Show every line of the data that includes the word "Require".

Material to process:
*** Begin section ***

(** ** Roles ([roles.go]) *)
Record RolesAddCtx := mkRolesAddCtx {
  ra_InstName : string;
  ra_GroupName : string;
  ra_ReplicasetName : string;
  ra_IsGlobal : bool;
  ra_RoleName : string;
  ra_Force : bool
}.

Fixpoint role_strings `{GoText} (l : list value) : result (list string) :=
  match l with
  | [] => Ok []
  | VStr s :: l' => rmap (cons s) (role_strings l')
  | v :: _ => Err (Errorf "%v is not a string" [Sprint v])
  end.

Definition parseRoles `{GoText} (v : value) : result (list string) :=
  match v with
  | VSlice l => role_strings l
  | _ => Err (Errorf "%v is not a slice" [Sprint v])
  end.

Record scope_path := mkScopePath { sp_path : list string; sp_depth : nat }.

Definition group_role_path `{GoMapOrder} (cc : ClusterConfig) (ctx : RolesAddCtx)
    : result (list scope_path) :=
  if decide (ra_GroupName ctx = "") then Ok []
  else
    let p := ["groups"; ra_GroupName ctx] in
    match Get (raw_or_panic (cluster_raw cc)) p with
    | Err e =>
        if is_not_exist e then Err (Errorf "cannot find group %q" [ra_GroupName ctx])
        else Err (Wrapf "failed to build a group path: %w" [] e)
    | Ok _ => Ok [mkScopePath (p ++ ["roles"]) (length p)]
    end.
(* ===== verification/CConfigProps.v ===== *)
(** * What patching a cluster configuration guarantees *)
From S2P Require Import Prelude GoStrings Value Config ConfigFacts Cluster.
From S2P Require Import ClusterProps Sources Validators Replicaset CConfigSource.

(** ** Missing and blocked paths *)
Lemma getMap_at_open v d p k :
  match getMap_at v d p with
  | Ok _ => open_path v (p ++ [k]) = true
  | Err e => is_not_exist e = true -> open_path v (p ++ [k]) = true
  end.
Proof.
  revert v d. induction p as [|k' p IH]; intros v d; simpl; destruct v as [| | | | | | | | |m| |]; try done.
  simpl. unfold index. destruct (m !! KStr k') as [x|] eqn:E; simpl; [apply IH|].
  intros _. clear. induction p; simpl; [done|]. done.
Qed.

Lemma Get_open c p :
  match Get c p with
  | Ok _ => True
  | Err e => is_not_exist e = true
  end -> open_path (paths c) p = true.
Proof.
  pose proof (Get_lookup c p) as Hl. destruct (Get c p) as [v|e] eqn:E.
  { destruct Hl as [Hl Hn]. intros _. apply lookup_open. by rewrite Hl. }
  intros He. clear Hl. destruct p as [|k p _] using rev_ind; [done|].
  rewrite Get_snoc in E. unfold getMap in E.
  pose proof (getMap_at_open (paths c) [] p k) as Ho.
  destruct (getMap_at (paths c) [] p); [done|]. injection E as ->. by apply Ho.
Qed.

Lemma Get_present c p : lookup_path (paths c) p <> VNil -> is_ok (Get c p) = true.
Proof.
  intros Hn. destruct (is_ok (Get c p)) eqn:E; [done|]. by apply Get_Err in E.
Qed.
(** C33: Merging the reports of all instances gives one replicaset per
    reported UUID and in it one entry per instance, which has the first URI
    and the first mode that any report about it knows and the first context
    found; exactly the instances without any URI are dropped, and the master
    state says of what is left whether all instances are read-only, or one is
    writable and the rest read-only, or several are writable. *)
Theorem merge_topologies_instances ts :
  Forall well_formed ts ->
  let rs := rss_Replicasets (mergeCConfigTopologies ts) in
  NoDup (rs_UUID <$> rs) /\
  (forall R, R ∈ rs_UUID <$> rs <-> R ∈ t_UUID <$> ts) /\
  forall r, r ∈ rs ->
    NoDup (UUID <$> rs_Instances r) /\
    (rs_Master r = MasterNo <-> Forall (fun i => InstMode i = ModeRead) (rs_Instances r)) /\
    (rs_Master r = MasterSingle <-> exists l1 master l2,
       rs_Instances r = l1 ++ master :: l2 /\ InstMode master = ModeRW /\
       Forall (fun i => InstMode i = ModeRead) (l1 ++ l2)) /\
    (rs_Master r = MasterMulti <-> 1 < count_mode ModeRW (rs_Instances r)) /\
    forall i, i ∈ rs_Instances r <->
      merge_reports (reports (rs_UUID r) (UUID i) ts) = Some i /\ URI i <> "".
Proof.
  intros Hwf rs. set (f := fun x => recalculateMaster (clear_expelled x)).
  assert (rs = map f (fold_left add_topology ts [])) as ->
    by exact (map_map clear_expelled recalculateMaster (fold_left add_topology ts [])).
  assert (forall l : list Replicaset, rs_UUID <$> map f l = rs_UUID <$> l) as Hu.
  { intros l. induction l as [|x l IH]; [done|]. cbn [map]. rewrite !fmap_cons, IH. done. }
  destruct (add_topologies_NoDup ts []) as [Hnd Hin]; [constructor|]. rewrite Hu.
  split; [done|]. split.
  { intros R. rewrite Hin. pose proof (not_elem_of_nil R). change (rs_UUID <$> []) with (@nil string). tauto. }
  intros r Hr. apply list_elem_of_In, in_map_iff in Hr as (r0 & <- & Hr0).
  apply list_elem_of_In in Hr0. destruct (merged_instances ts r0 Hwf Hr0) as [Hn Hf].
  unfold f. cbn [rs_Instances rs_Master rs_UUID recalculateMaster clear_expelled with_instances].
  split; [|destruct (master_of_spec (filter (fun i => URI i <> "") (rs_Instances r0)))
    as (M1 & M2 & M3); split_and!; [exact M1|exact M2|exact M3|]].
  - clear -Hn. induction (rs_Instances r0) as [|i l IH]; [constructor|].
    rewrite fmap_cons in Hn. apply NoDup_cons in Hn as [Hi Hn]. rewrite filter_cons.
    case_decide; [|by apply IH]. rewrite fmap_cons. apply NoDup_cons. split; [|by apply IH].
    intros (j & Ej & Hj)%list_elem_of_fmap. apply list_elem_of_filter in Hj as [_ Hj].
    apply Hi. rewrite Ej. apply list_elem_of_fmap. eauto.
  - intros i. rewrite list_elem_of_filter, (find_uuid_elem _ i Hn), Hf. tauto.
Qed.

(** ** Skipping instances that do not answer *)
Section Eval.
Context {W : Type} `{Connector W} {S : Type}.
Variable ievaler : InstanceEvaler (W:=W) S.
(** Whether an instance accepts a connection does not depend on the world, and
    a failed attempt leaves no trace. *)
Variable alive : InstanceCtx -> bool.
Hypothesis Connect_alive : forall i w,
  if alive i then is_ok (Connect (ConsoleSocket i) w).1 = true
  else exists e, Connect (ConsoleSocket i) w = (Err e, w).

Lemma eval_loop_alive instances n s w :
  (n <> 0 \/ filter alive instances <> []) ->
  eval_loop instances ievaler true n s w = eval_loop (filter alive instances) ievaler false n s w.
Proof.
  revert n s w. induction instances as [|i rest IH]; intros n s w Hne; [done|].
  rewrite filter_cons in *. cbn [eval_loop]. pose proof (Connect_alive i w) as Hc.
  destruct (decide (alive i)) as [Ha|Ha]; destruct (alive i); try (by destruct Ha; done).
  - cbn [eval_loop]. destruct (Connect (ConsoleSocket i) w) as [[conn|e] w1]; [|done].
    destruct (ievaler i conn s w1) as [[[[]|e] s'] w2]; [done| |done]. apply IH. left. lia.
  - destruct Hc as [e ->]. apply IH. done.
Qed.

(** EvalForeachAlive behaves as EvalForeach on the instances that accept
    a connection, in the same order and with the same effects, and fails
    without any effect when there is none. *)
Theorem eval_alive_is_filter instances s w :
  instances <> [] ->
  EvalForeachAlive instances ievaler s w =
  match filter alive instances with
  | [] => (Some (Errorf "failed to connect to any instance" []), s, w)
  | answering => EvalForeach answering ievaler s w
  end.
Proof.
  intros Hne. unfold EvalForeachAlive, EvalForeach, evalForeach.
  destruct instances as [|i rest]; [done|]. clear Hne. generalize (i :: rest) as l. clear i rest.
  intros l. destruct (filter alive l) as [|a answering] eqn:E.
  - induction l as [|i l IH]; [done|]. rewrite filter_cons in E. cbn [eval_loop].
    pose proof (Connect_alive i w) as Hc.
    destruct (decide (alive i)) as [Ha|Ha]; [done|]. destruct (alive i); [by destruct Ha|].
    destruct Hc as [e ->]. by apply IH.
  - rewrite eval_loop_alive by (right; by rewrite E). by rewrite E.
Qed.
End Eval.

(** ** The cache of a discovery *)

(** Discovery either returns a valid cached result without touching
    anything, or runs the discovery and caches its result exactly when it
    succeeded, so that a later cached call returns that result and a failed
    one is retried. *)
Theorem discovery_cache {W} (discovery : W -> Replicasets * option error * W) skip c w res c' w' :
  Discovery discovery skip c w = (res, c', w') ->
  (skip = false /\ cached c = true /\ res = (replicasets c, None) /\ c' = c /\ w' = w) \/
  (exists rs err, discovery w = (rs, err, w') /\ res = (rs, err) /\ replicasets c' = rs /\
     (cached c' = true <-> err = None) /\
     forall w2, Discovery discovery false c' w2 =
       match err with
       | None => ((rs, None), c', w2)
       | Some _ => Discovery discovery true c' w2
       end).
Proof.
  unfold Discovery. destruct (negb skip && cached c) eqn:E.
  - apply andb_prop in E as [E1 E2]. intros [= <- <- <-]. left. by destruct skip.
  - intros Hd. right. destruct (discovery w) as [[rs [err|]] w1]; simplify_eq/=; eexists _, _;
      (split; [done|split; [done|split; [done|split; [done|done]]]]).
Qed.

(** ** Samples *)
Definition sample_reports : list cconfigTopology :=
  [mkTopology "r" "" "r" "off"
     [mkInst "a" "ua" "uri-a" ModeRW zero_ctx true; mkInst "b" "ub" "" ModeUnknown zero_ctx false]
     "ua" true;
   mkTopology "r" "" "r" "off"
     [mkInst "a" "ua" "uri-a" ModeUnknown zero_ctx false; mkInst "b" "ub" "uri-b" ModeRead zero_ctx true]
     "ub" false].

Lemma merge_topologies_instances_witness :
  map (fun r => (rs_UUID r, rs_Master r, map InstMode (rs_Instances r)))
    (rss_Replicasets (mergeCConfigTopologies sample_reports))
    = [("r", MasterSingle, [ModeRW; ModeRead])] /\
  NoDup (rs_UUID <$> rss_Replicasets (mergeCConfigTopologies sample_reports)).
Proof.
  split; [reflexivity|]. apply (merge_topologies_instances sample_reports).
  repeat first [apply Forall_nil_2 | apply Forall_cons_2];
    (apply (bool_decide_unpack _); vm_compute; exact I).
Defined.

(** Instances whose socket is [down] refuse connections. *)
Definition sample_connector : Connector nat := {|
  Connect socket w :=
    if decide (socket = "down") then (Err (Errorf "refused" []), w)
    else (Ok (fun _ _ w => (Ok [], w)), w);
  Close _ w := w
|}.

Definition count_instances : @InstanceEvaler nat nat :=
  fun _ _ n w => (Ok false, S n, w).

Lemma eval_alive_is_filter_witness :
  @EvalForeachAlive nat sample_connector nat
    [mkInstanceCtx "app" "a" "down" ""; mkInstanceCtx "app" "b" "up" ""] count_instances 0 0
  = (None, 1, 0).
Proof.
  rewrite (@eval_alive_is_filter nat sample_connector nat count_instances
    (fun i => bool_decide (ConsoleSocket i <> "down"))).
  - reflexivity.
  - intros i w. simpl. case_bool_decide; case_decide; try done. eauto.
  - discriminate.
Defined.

*** End section ***

Answer to this task:
From S2P Require Import Prelude GoStrings Value Config ConfigFacts Cluster.
From S2P Require Import ClusterProps Sources Validators Replicaset CConfigSource.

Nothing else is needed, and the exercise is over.